# [Exercise details]
Each line below that includes the word "split" adds one to the count; give that count and nothing else.

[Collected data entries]
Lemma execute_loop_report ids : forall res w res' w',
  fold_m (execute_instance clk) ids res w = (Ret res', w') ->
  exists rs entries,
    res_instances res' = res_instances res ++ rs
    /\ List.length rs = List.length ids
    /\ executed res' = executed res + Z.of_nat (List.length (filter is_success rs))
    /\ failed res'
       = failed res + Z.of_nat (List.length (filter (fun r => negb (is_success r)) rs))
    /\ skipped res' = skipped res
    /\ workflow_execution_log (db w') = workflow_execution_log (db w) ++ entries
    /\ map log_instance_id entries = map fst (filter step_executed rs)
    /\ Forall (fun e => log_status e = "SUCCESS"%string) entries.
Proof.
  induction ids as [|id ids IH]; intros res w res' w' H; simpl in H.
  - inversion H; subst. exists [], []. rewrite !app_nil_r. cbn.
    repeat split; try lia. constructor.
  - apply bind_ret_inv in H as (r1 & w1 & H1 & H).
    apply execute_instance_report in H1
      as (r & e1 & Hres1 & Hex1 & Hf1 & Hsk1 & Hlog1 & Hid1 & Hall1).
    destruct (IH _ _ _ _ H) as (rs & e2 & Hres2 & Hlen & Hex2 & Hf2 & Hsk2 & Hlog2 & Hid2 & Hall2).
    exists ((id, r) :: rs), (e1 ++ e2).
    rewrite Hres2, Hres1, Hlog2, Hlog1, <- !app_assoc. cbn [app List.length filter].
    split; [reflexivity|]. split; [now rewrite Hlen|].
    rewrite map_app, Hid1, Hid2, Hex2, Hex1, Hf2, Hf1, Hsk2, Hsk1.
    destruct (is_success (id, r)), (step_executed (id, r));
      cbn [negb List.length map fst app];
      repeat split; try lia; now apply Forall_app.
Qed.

# [Solved exercise]
3